When were psychotropic drugs first developed and by whom? Was it a research accident or was it intentional?
Your question is actually more involved than you may think. First of all, it depends on how you define “psychotropic” and “drug” as well as whether you wish to include herbal remedies for mood problems. If you do, we can go back hundreds, if not thousands, of years. In his classic text, The Anatomy of Melancholy (1624), Robert Burton describes the use of herbs such as bugloss, melissa balm, and marigold, in the treatment of “melancholy.” (How effective they were I cannot say!) If you want to look at the era of “modern” psychopharmacology, we can answer your question a bit more precisely.
The antidepressant properties of both the tricyclics and the monoamine oxidase inhibitors were discovered by accident in the late 1950s; e.g., iproniazid was developed as an anti-tuberculosis drug, but the observation that it induced euphoria as a side effect led Dr. George Crane to conduct clinical trials on it (1957); Nathan Kline (1958) further demonstrated the antidepressant properties of MAOIs.
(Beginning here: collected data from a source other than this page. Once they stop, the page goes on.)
Lemma tame_frame y y' : command_frame y' = command_frame y -> tame y -> tame y'.
Proof.
  intros E. assert (payload_type y' = payload_type y /\ info y' = info y /\ isize y' = isize y) as (E1 & E2 & E3).
  { split_and!; [exact (f_equal payload_type E)|exact (f_equal info E)|exact (f_equal isize E)]. }
  unfold tame, config_writes. by rewrite E1, E2, E3.
Qed.

Lemma tame_cmds e e' : (forall c, command_frame <$> xcmds e' !! c = command_frame <$> xcmds e !! c) -> (forall c y, xcmds e !! c = Some y -> tame y) -> forall c y, xcmds e' !! c = Some y -> tame y.
Proof.
  intros Hf Ht c y Hy. specialize (Hf c). rewrite Hy in Hf. destruct (xcmds e !! c) as [z|] eqn:Ez; [|done]. eapply tame_frame; [exact (inj Some _ _ Hf)|by eapply Ht].
Qed.

Lemma still_credit x x' : still x x' -> one_credit x -> one_credit x'.
Proof.
  intros [(S1 & S2 & S3) S4 S5 S6 S7] [O1 O2 O3 O4 O5]. split; [congruence|congruence|auto| |by eapply tame_cmds]. by rewrite S5, S1, S4.
Qed.

Definition stills {A} (m : K A) : Prop := forall x, wp m (fun _ x' => still x x') (fun _ _ => True) x.

Lemma stills_ret {A} (a : A) : stills (ret a).
Proof. intros x. apply wp_ret. done. Qed.
Lemma stills_raise {A} e : stills (raise e : K A).
Proof. intros x. by apply wp_raise. Qed.
Lemma stills_bind {A B} (m : K A) (k : A -> K B) : stills m -> (forall a, stills (k a)) -> stills (bind m k).
Proof. intros Hm Hk x. apply wp_bind. eapply wp_mono; [apply Hm| |done]. cbn. intros a x1 H1. eapply wp_mono; [apply Hk| |done]. cbn. intros b x2 H2. by etrans. Qed.
Lemma stills_gets {A} (f : xrt_cu hls -> A) : stills (gets f).
Proof. intros x. apply wp_gets. done. Qed.
Lemma stills_modify f : (forall x, still x (f x)) -> stills (modify f).
Proof. intros Hf x. apply wp_modify, Hf. Qed.
Lemma stills_when b m : stills m -> stills (when b m).
Proof. intros Hm. destruct b; [apply Hm|apply stills_ret]. Qed.
Lemma stills_get c : stills (get_xcmd c).
Proof. intros x. unfold wp, get_xcmd. by destruct (xcmds (kenvs x) !! c). Qed.

Lemma still_env f x : (forall e, busy (bus (f e)) = busy (bus e) /\ (legal (bus e) -> legal (bus (f e))) /\ forall c, command_frame <$> xcmds (f e) !! c = command_frame <$> xcmds e !! c) -> still x (on_kenvs f x).
Proof. intros Hf. destruct (Hf (kenvs x)) as (A1 & A2 & A3). by split. Qed.

Lemma stills_stamp c s : stills (on_env (set_xcmd_timestamp c s)).
Proof.
  apply stills_modify. intros x. apply still_env. intros e. assert (bus (set_xcmd_timestamp c s e) = bus e) as -> by (unfold set_xcmd_timestamp; by repeat case_match). split_and!; [done|done|]. intros i. by apply stamp_env.
Qed.

Lemma stills_status c s : stills (on_env (set_status c s)).
Proof. apply stills_modify. intros x. apply still_env. intros e. split_and!; [done|done|]. apply env_step_status. Qed.

(** The registers of interrupts. *)
Lemma still_registers e l :
  (forall a, a ∈ l -> (exists r v, a = Wr r v /\ r < ARGS /\ r <> CTRL) \/ exists r v, a = Rd r v /\ r <> CTRL) -> busy (bus e ++ l) = busy (bus e) /\ (legal (bus e) -> legal (bus e ++ l)).
Proof.
  revert e. induction l as [|a l IH] using rev_ind; intros e Hl; [by rewrite app_nil_r|]. destruct (IH e) as [Hb Hg]; [set_solver|]. rewrite app_assoc, busy_snoc, Hb.
  destruct (Hl a ltac:(set_solver)) as [(r & v & -> & Hr & Hc)|(r & v & -> & Hc)]; cbn [busy_step]; apply Z.eqb_neq in Hc; rewrite Hc; (split; [done|]); intros H1; apply legal_snoc; [by apply Hg| |by apply Hg|done].
  cbn. rewrite Hc. destruct (Z.leb_spec ARGS r); [lia|done].
Qed.

Lemma still_funcs {A} (f : hls -> kenv -> A * hls * kenv) :
  (forall c e, let '(_, c', e') := f c e in ctrl_chain c = false -> (credits c' = credits c /\ max_credits c' = max_credits c /\ ctrl_chain c' = ctrl_chain c) /\ xcmds e' = xcmds e /\ busy (bus e') = busy (bus e) /\ (legal (bus e) -> legal (bus e'))) ->
  forall x, ctrl_chain (core x) = false -> wp (funcs f) (fun _ x' => still x x') (fun _ _ => True) x.
Proof.
  intros Hf x Hc. unfold wp, funcs. specialize (Hf (core x) (kenvs x)). destruct (f (core x) (kenvs x)) as [[a c'] e']. destruct (Hf Hc) as (H1 & H2 & H3 & H4). split; try done. cbn. by rewrite H2.
Qed.

Ltac stills_tac :=
  repeat first
  [ apply stills_ret | apply stills_raise | apply stills_gets | apply stills_get | apply stills_stamp | apply stills_status | assumption
  | apply stills_bind; [|intros ?] | apply stills_when | apply stills_modify; intros ?; by split
  | match goal with
    | |- stills (if ?b then _ else _) => destruct b
    | |- stills (match ?o with _ => _ end) => destruct o
    | H : forall _, stills _ |- stills _ => apply H
    end ].

Lemma stills_log a b : stills (xrt_cu_circ_produce a b).
Proof. unfold xrt_cu_circ_produce, on_env. stills_tac. Qed.

Lemma stills_idle_start : stills xrt_cu_idle_start.
Proof. unfold xrt_cu_idle_start, on_env, on_stat. stills_tac. Qed.

Lemma stills_idle_end : stills xrt_cu_idle_end.
Proof. unfold xrt_cu_idle_end, on_env, on_stat. stills_tac. Qed.

Lemma stills_process_pq : stills process_pq.
Proof. unfold process_pq. stills_tac; apply stills_idle_end. Qed.

Lemma stills_complete_all n : stills (complete_all n).
Proof.
  assert (stills complete_first) as H1.
  { unfold complete_first, first_entry, xrt_cu_incr_ecmd_count, on_stat. stills_tac; first [apply stills_log|apply stills_modify; intros x; by apply still_env]. }
  induction n as [|n IH]; cbn [complete_all]; stills_tac.
Qed.

Lemma stills_collect log n : (forall c, stills (log c)) -> stills (collect log n).
Proof.
  intros Hl. induction n as [|n IH]; cbn [collect]; (apply stills_bind; [intros x; unfold wp, funcs; cbn; unfold cu_hls_get_complete; by destruct (hls_completed (core x))|]); intros o; unfold move_to_cq; stills_tac.
Qed.

Lemma stills_abort_running cl l : stills (abort_running cl l).
Proof. induction l as [|c l IH]; cbn [abort_running]; unfold move_to_cq; stills_tac. Qed.

Lemma stills_find h l : stills (find_handle h l).
Proof. induction l as [|c l IH]; cbn [find_handle]; stills_tac. Qed.

(** * What moves the credit *)

Context (Hhonest : honest).

Definition idle_credit x : Prop := one_credit x /\ ready_cnt x = 0.

(** The function keeps [P] and establishes [Q], if it does not fault. *)
Definition brings {A} (P : xrt_cu hls -> Prop) (m : K A) (Q : xrt_cu hls -> Prop) : Prop := forall x, P x -> wp m (fun _ x' => Q x') (fun _ _ => True) x.

Lemma brings_bind {A B} P Q R (m : K A) (k : A -> K B) : brings P m Q -> (forall a, brings Q (k a) R) -> brings P (bind m k) R.
Proof. intros Hm Hk x Hx. apply wp_bind. eapply wp_mono; [by apply Hm| |done]. intros a x1 H1. by apply Hk. Qed.

Lemma wp_brings {A} P Q (m : K A) x : P x -> brings P m Q -> wp m (fun _ x' => Q x') (fun _ _ => True) x.
Proof. intros Hx Hm. by apply Hm. Qed.

Lemma brings_gets {A B} P Q (f : xrt_cu hls -> A) (k : A -> K B) : (forall x, P x -> wp (k (f x)) (fun _ x' => Q x') (fun _ _ => True) x) -> brings P (bind (gets f) k) Q.
Proof. intros Hk x Hx. by apply wp_bind, wp_gets, Hk. Qed.

Lemma brings_ret {A} P (a : A) : brings P (ret a) P.
Proof. intros x Hx. by apply wp_ret. Qed.

Lemma stills_one {A} (m : K A) : stills m -> brings one_credit m one_credit.
Proof. intros Hm x Hx. eapply wp_mono; [apply Hm| |done]. intros a x' Hs. eapply still_credit; [exact Hs|done]. Qed.

Lemma still_idle x x' : still x x' -> idle_credit x -> idle_credit x'.
Proof. intros Hs [H1 H2]. split; [eapply still_credit; [exact Hs|done]|by rewrite (sl_ready _ _ Hs)]. Qed.

Lemma stills_idle {A} (m : K A) : stills m -> brings idle_credit m idle_credit.
Proof. intros Hm x Hx. eapply wp_mono; [apply Hm| |done]. intros a x' Hs. eapply still_idle; [exact Hs|done]. Qed.

Lemma idle_one {A} (m : K A) P : brings P m idle_credit -> brings P m one_credit.
Proof. intros Hm x Hx. eapply wp_mono; [by apply Hm| |done]. by intros a x' [? _]. Qed.

Lemma one_cases x : one_credit x -> 0 <= ready_cnt x <= 1 /\ 0 <= credits (core x) <= 1.
Proof. intros Hx. pose proof (oc_credit _ Hx). destruct (busy _); lia. Qed.

Lemma moved_frame c e : let '(c', e') := cu_move_to_complete KDS_COMPLETED c e in
  credits c' = credits c /\ max_credits c' = max_credits c /\ ctrl_chain c' = ctrl_chain c /\ bus e' = bus e /\ forall i, command_frame <$> xcmds e' !! i = command_frame <$> xcmds e !! i.
Proof. unfold cu_move_to_complete. destruct (hls_submitted c); [done|]. split_and!; try done. apply env_step_status. Qed.

Lemma brings_check f : brings one_credit (xrt_cu_check_with f) one_credit.
Proof.
  intros x Hx. pose proof (one_cases x Hx) as Hr. destruct Hx as [O1 O2 O3 O4 O5]. unfold xrt_cu_check_with. apply wp_bind. unfold wp at 1, funcs. cbn. unfold cu_hls_check. rewrite O1. unfold cu_hls_ctrl_hs_check, cu_read32.
  destruct (negb f && (run_cnts (core x) =? 0)).
  { repeat (apply wp_bind, wp_modify). apply wp_modify. split; cbn; try done. rewrite Z.add_0_r, u32_small by lia. done. }
  set (v := u32 (device (bus (kenvs x)) CTRL)). destruct (bit v CU_AP_DONE) eqn:Hd.
  - assert (busy (bus (kenvs x)) = true) as Hb by (destruct (busy (bus (kenvs x))) eqn:Hb; [done|]; specialize (Hhonest _ Hb); unfold v in Hd; congruence). rewrite Hb in O4. destruct O4 as [O4 O4'].
    pose proof (moved_frame (core x) (on_bus (fun l => l ++ [Rd CTRL v]) (kenvs x))) as Hm. destruct (cu_move_to_complete _ _ _) as [c2 e2]. destruct Hm as (M1 & M2 & M3 & M4 & M5). cbn in M4, M5.
    repeat (apply wp_bind, wp_modify). apply wp_modify. split; cbn; [congruence|congruence|rewrite M4; by apply legal_snoc| |by eapply tame_cmds].
    rewrite M4, busy_snoc. cbn [busy_step]. change (CTRL =? CTRL) with true. rewrite Hd. cbn. rewrite M1, O4, O4'. change (u32 (0 + 1)) with 1. lia.
  - repeat (apply wp_bind, wp_modify). apply wp_modify. split; cbn; try done; [by apply legal_snoc|]. rewrite busy_snoc. cbn [busy_step]. rewrite Hd, andb_false_r, Z.add_0_r, u32_small by lia. done.
Qed.

(** A reset, with the polls that follow it. *)
Lemma reset_wait_bus n e : busy (bus e) = false -> legal (bus e) -> let '(_, e') := reset_wait device n e in busy (bus e') = false /\ legal (bus e') /\ xcmds e' = xcmds e.
Proof.
  revert e. induction n as [|n IH]; intros e Hb Hl; cbn [reset_wait]; [done|]. unfold cu_hls_reset_done, cu_read32. set (v := u32 _). set (e1 := on_bus _ e).
  assert (busy (bus e1) = false /\ legal (bus e1)) as [Hb1 Hl1]. { cbn. rewrite busy_snoc. cbn [busy_step]. rewrite Hb. split; [by destruct (_ && _)|by apply legal_snoc]. }
  destruct (negb _); [done|]. specialize (IH e1 Hb1 Hl1). by destruct (reset_wait device n e1).
Qed.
The antipsychotic, chlorpromazine (Thorazine) was initially synthesized as an antihistamine; its sedative properties led surgeon Henri Laborit, and later Delay and Deniker (1952) to administer it to patients with schizophrenia. Lithium’s mood-stabilizing properties were also discovered serendipitously by Dr. John Cade, in the late 1940′s. For a more detailed discussion of these historical issues, see the fine text by Janicak et al, Principles & Practice of Psychopharmacotherapy, Williams & Wilkins, 1993.
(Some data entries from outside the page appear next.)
(** C19: For every implementation of a compute unit that keeps the laws [XcuLaws], as HLS compute units and
    fast adapters do, from initialisation on, polled or with a thread started then, and in all
    interleavings with the calls of other threads, timers and interrupts: the commands that have been
    submitted are those that the host has been told of, each once, and those in the queues.  If
    nothing is aborted, the order is the one of submission, and every command that the host
    is told of was reported as completed.  The scheduler never faults. *)
Theorem kds_commands_conserved p0 x0 t p x :
  fresh p0 x0 -> kruns p0 x0 t p x ->
  (fst <$> host (kenvs x)) ++ queued x ≡ₚ sent t /\ NoDup ((fst <$> host (kenvs x)) ++ queued x) /\
  (forallb (fun a => negb (aborting a)) t = true -> (fst <$> host (kenvs x)) ++ queued x = sent t /\ Forall (fun q => snd q = KDS_COMPLETED) (host (kenvs x))) /\
  (exists r x', xrt_cu_process_queues x = Ok r x') /\ (forall q, exists q' x', thread_step q x = Ok q' x').
Proof.
  intros Hf Hr. destruct (runs_inv p0 x0 t p x Hf Hr) as [I1 I2 I3 _ _ _]. split_and!; [exact I2|exact (ki_nodup _ _ _ _ I1)| | |].
  - intros Ht. destruct (I3 Ht) as (_ & [_ G] & E). by split.
  - pose proof (process_queues_round x I1) as Hw. unfold wp in Hw. destruct (xrt_cu_process_queues x) as [r x'|]; [by exists r, x'|done].
  - intros q. pose proof (step_walks q x I1) as Hw. unfold wp in Hw. destruct (thread_step q x) as [q' x'|]; [by exists q', x'|done].
Qed.

(** C20: No wake-up is lost when the thread is started at the initialisation of the compute unit, while its
    queues are empty: when the thread sleeps, and no one has raised its semaphore, the
    host has been told of every command that has been submitted, and no command of high priority
    waits. *)
Theorem sleeping_thread_idle x0 t x :
  fresh (Some AtTop) x0 -> kruns (Some AtTop) x0 t (Some AtSem) x -> sem x = 0%nat -> (fst <$> host (kenvs x)) ≡ₚ sent t /\ hpq x = [].
Proof.
  intros Hf Hr Hs. destruct (runs_inv _ x0 t _ x Hf Hr) as [I1 I2 _ I4 I5 I6]. destruct (I6 eq_refl) as (E1 & E2 & E3 & E4).
  assert (pq x = []) as E5. { destruct (decide (pq x = [])) as [?|Hne]; [done|]. destruct (I4 AtSem eq_refl Hne) as [?|?]; [lia|done]. }
  assert (hpq x = []) as E6. { destruct (decide (hpq x = [])) as [?|Hne]; [done|]. specialize (I5 eq_refl Hne). lia. }
  split; [|done]. rewrite <- I2. unfold order. by rewrite E1, E2, E3, E4, E5, !app_nil_r.
Qed.

(** C27: Whatever the device does, the client at the head of the list of closing clients gets its
    commands back: once the time of its commands is over, and no command of high priority waits,
    after two rounds of polling the host has been told of all of them. *)
Theorem closing_client_released x0 t x r1 x1 r2 x2 cl l :
  fresh None x0 -> kruns None x0 t None x -> hpq x = [] -> events x = cl :: l -> overdue x ->
  xrt_cu_process_queues x = Ok r1 x1 -> xrt_cu_process_queues x1 = Ok r2 x2 ->
  forall c y, c ∈ sent t -> xcmds (kenvs x2) !! c = Some y -> client y = cl -> c ∈ (fst <$> host (kenvs x2)).
Proof.
  intros Hf Hr Hh He Ho E1 E2 c y Hc Hy Hcl. destruct (runs_inv _ x0 t _ x Hf Hr) as [I1 I2 _ _ _ _]. pose proof (process_queues_round x I1) as Hw1. unfold wp in Hw1. rewrite E1 in Hw1. destruct Hw1 as [[J1 S1 P1 K1 T1 O1] _].
  pose proof (process_queues_round x1 J1) as Hw2. unfold wp in Hw2. rewrite E2 in Hw2. destruct Hw2 as [[J2 S2 P2 K2 T2 O2] _].
  assert (c ∈ order x1) as Hin by by rewrite (ks_order _ _ S1), I2. unfold order in Hin. rewrite (K1 Hh) in Hin. apply elem_of_app in Hin as [Hin|Hin]; [by eapply prefix_fst; [apply (kf_host _ _ (ks_frame _ _ S2))|]|].
  apply elem_of_app in Hin as [Hin|Hin]; [by apply T2|]. cbn in Hin. pose proof (kf_cmds _ _ (ks_frame _ _ S2) c) as Ec. rewrite Hy in Ec. destruct (xcmds (kenvs x1) !! c) as [z|] eqn:Ez; [|done].
  destruct (O1 cl l Hh He Ho c z Hin Ez). rewrite <- Hcl. apply same_client. symmetry. exact (inj Some _ _ Ec).
Qed.
End scheduler.

(** * HLS compute units *)

Section hls.
Context (past : nat -> Z) (device : list access -> Z -> Z).
#[local] Instance funcs_hls : XcuFuncs xrt_cu_hls := hls_funcs false past device.
#[local] Instance laws_hls : XcuLaws xrt_cu_hls := hls_laws false past device.

(** C21: The protocol [ap_ctrl_hs] is respected: in every run, with aborts and resets, the
    arguments of the compute unit are written and it is started only when it has been seen to be done,
    or reset, since its last start; for a device that is done only when it has been started, and
    commands that do not write the control registers. *)
Theorem hls_started_when_done reset p0 t p x :
  honest device -> p0 = None \/ p0 = Some AtTop -> Forall (tame_call past) t ->
  kruns p0 (xrt_cu_init (hls_init false reset) (KEnv [] [] [] 0) (bool_decide (p0 = Some AtTop))) t p x -> legal (bus (kenvs x)).
Proof.
  intros Hh Hp Ht Hr. eapply (runs_credit past device Hh p0 _ t p x) in Hr as [Hc _]; [apply Hc| |by destruct Hp as [->| ->]|done].
  split; cbn; try done. intros l1 a l2 E. by destruct l1.
Qed.
End hls.

(** * Runs *)

Section play.
Context {C : Type} `{XcuLaws C}.
Implicit Types x : xrt_cu C.

Definition call_okb (a : kcall) x : bool :=
  match a with
  | SubmitCommand c => bool_decide (c ∉ order x) && bool_decide (is_Some (xcmds (kenvs x) !! c)) && (Z.of_nat (length (queued x)) + 1 <? 2 ^ 31)
  | HighCommand c => match xcmds (kenvs x) !! c with Some y => negb (bool_decide (info y = [])) | None => false end && (Z.of_nat (length (hpq x)) + 1 <? 2 ^ 31)
  | _ => true
  end.

Lemma call_okb_ok a x : call_okb a x = true -> call_ok a x.
Proof.
  destruct a; cbn; try done.
  - intros [[H1 H2]%andb_prop H3]%andb_prop. apply bool_decide_eq_true in H1, H2. apply Z.ltb_lt in H3. done.
  - intros [H1 H2]%andb_prop. apply Z.ltb_lt in H2. split; [|done]. destruct (xcmds (kenvs x) !! c) as [y|]; [|done]. apply negb_true_iff, bool_decide_eq_false in H1. by exists y.
Qed.

(** A sequence of calls, and of rounds or steps of the thread. *)
Fixpoint play_kds (l : list (option kcall)) (s : list kcall * option place_of_thread * xrt_cu C) : option (list kcall * option place_of_thread * xrt_cu C) :=
  match l with
  | [] => Some s
  | o :: l' =>
      let '(t, p, x) := s in
      match o, p with
      | Some a, _ => if call_okb a x then match run_kcall a x with Ok _ x' => play_kds l' (t ++ [a], p, x') | Err _ _ => None end else None
      | None, None => match xrt_cu_process_queues x with Ok _ x' => play_kds l' (t, p, x') | Err _ _ => None end
      | None, Some q => if bool_decide (q = AtSem) && (sem x =? 0)%nat then None else match thread_step q x with Ok q' x' => play_kds l' (t, Some q', x') | Err _ _ => None end
      end
  end.

Lemma play_kruns p0 x0 l t p x t' p' x' : kruns p0 x0 t p x -> play_kds l (t, p, x) = Some (t', p', x') -> kruns p0 x0 t' p' x'.
Proof.
  revert t p x. induction l as [|o l IH]; intros t p x Hr; cbn [play_kds]; [by intros [= <- <- <-]|]. destruct o as [a|].
  - destruct (call_okb a x) eqn:Ha; [|done]. destruct (run_kcall a x) as [[] x1|] eqn:E; [|done]. apply IH. eapply kr_call; [exact Hr|by apply call_okb_ok|exact E].
  - destruct p as [q|].
    + destruct (bool_decide (q = AtSem) && (sem x =? 0)%nat) eqn:He; [done|]. destruct (thread_step q x) as [q' x1|] eqn:E; [|done]. apply IH. eapply kr_thread; [exact Hr| |exact E].
      intros ->. rewrite bool_decide_true in He by done. cbn in He. apply Nat.eqb_neq in He. lia.
    + destruct (xrt_cu_process_queues x) as [r x1|] eqn:E; [|done]. apply IH. by eapply kr_poll.
Qed.

Definition played (l : list (option kcall)) (p : option place_of_thread) x : list kcall * option place_of_thread * xrt_cu C := default ([], p, x) (play_kds l ([], p, x)).

Lemma played_runs l p x : bool_decide (is_Some (play_kds l ([], p, x))) = true -> kruns p x (fst (fst (played l p x))) (snd (fst (played l p x))) (snd (played l p x)).
Proof.
  intros [[[t' p'] x'] E]%bool_decide_eq_true. unfold played. rewrite E. cbn. eapply play_kruns; [apply kr_start|exact E].
Qed.
End play.

(** Devices that are done at once, and never. *)
Definition quick_device (l : list access) (reg : Z) : Z := if (reg =? CTRL) && busy l then CU_AP_DONE else CU_AP_IDLE.
Definition stuck_device (l : list access) (reg : Z) : Z := CU_AP_START.

Definition a_command (cl : nat) (handle : Z) : kds_command := KdsCommand cl KDS_NEW OP_START REGMAP [17; 18] 8 handle false (repeat 0 8).
Definition zeros (_ : nat) : Z := 0.

Definition quick_start (b : bool) : xrt_cu xrt_cu_hls := xrt_cu_init (hls_init false true) (KEnv [] [] [] 0) b.

(** Three commands, of which the thread has told the host when it sleeps. *)
Definition thread_calls : list (option kcall) :=
  map (fun i => Some (NewCommand (a_command 0 (Z.of_nat i)))) (seq 0 3) ++ [Some (SubmitCommand 0); Some (SubmitCommand 1)] ++ replicate 3 None ++ [Some (SubmitCommand 2)] ++ replicate 13 None.

#[local] Instance funcs_quick : XcuFuncs xrt_cu_hls := hls_funcs false zeros quick_device.
#[local] Instance laws_quick : XcuLaws xrt_cu_hls := hls_laws false zeros quick_device.

Lemma quick_honest : honest quick_device.
Proof. intros l Hl. unfold quick_device. rewrite Hl, andb_false_r. done. Qed.

Lemma quick_fresh_thread : fresh (Some AtTop) (quick_start true).
Proof. by apply fr_thread. Qed.

(** The run of the thread. *)
Definition thread_run : list kcall * option place_of_thread * xrt_cu xrt_cu_hls := played thread_calls (Some AtTop) (quick_start true).

Lemma thread_run_runs : kruns (Some AtTop) (quick_start true) (fst (fst thread_run)) (snd (fst thread_run)) (snd thread_run).
Proof. apply (played_runs thread_calls (Some AtTop) (quick_start true)). by vm_compute. Qed.

Lemma kds_commands_conserved_witness :
  sent (fst (fst thread_run)) = [0; 1; 2]%nat /\ host (kenvs (snd thread_run)) = [(0, KDS_COMPLETED); (1, KDS_COMPLETED); (2, KDS_COMPLETED)]%nat /\
  (fst <$> host (kenvs (snd thread_run))) ++ queued (snd thread_run) ≡ₚ sent (fst (fst thread_run)) /\ NoDup ((fst <$> host (kenvs (snd thread_run))) ++ queued (snd thread_run)) /\
  (forallb (fun a => negb (aborting a)) (fst (fst thread_run)) = true -> (fst <$> host (kenvs (snd thread_run))) ++ queued (snd thread_run) = sent (fst (fst thread_run)) /\ Forall (fun q => snd q = KDS_COMPLETED) (host (kenvs (snd thread_run)))) /\
  (exists r x', xrt_cu_process_queues (snd thread_run) = Ok r x') /\ (forall q, exists q' x', thread_step q (snd thread_run) = Ok q' x').
Proof.
  split; [by vm_compute|]. split; [by vm_compute|].
  exact (kds_commands_conserved (Some AtTop) (quick_start true) (fst (fst thread_run)) (snd (fst thread_run)) (snd thread_run) quick_fresh_thread thread_run_runs).
Defined.

Lemma thread_run_asleep : snd (fst thread_run) = Some AtSem /\ sem (snd thread_run) = 0%nat.
Proof. by vm_compute. Qed.

Lemma thread_asleep_runs : kruns (Some AtTop) (quick_start true) (fst (fst thread_run)) (Some AtSem) (snd thread_run).
Proof. destruct thread_run_asleep as [<- _]. apply thread_run_runs. Qed.

Lemma sleeping_thread_idle_witness : (fst <$> host (kenvs (snd thread_run))) ≡ₚ sent (fst (fst thread_run)) /\ hpq (snd thread_run) = [].
Proof. exact (sleeping_thread_idle (quick_start true) (fst (fst thread_run)) (snd thread_run) quick_fresh_thread thread_asleep_runs (proj2 thread_run_asleep)). Defined.

Lemma thread_run_tame : Forall (tame_call zeros) (fst (fst thread_run)).
Proof.
  assert (fst (fst thread_run) = [NewCommand (a_command 0 0); NewCommand (a_command 0 1); NewCommand (a_command 0 2); SubmitCommand 0; SubmitCommand 1; SubmitCommand 2]) as -> by by vm_compute.
  repeat apply Forall_cons_2; try done; repeat constructor; done.
Qed.

Lemma thread_run_starts : length (filter (fun a => a = Wr CTRL CU_AP_START) (bus (kenvs (snd thread_run)))) = 3%nat.
Proof. by vm_compute. Qed.

Lemma thread_run_from : kruns (Some AtTop) (xrt_cu_init (hls_init false true) (KEnv [] [] [] 0) (bool_decide (Some AtTop = Some AtTop))) (fst (fst thread_run)) (snd (fst thread_run)) (snd thread_run).
Proof. rewrite bool_decide_true by done. apply thread_run_runs. Qed.

Lemma hls_started_when_done_witness : legal (bus (kenvs (snd thread_run))) /\ length (filter (fun a => a = Wr CTRL CU_AP_START) (bus (kenvs (snd thread_run)))) = 3%nat.
Proof.
  split; [|apply thread_run_starts].
  exact (hls_started_when_done zeros quick_device true (Some AtTop) (fst (fst thread_run)) (snd (fst thread_run)) (snd thread_run) quick_honest (or_intror eq_refl) thread_run_tame thread_run_from).
Defined.

(** A compute unit that hangs. *)
Section stuck.
#[local] Instance funcs_stuck : XcuFuncs xrt_cu_hls := hls_funcs false zeros stuck_device.
#[local] Instance laws_stuck : XcuLaws xrt_cu_hls := hls_laws false zeros stuck_device.

Definition stuck_start : xrt_cu xrt_cu_hls := xrt_cu_init (hls_init false false) (KEnv [] [] [] 0) false.

(** Two commands of client 5, the first of which runs; the client closes. *)
Definition stuck_calls : list (option kcall) :=
  [Some (NewCommand (a_command 5 0)); Some (NewCommand (a_command 5 1)); Some (SubmitCommand 0); Some (SubmitCommand 1); None; Some Timer; Some (AbortClient 5); None; Some Timer; Some Timer].
Definition stuck_run : list kcall * option place_of_thread * xrt_cu xrt_cu_hls := played stuck_calls None stuck_start.

Definition round_of (x : xrt_cu xrt_cu_hls) : xrt_cu xrt_cu_hls := match xrt_cu_process_queues x with Ok _ x' => x' | Err _ x' => x' end.
Definition stuck_1 : xrt_cu xrt_cu_hls := round_of (snd stuck_run).
Definition stuck_2 : xrt_cu xrt_cu_hls := round_of stuck_1.

Lemma stuck_fresh : fresh None stuck_start.
Proof. by apply fr_polled. Qed.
More recent development of psychotropic medications has been guided much more by known biochemical properties of effective agents, so that “designer” medications (such as risperidone, olanzapine, and others) are now the rule. You may want to see the book Psychopharmacology: The Fourth Generation of Progress (eds. Bloom & Kupfer) for a detailed discussion of this last topic.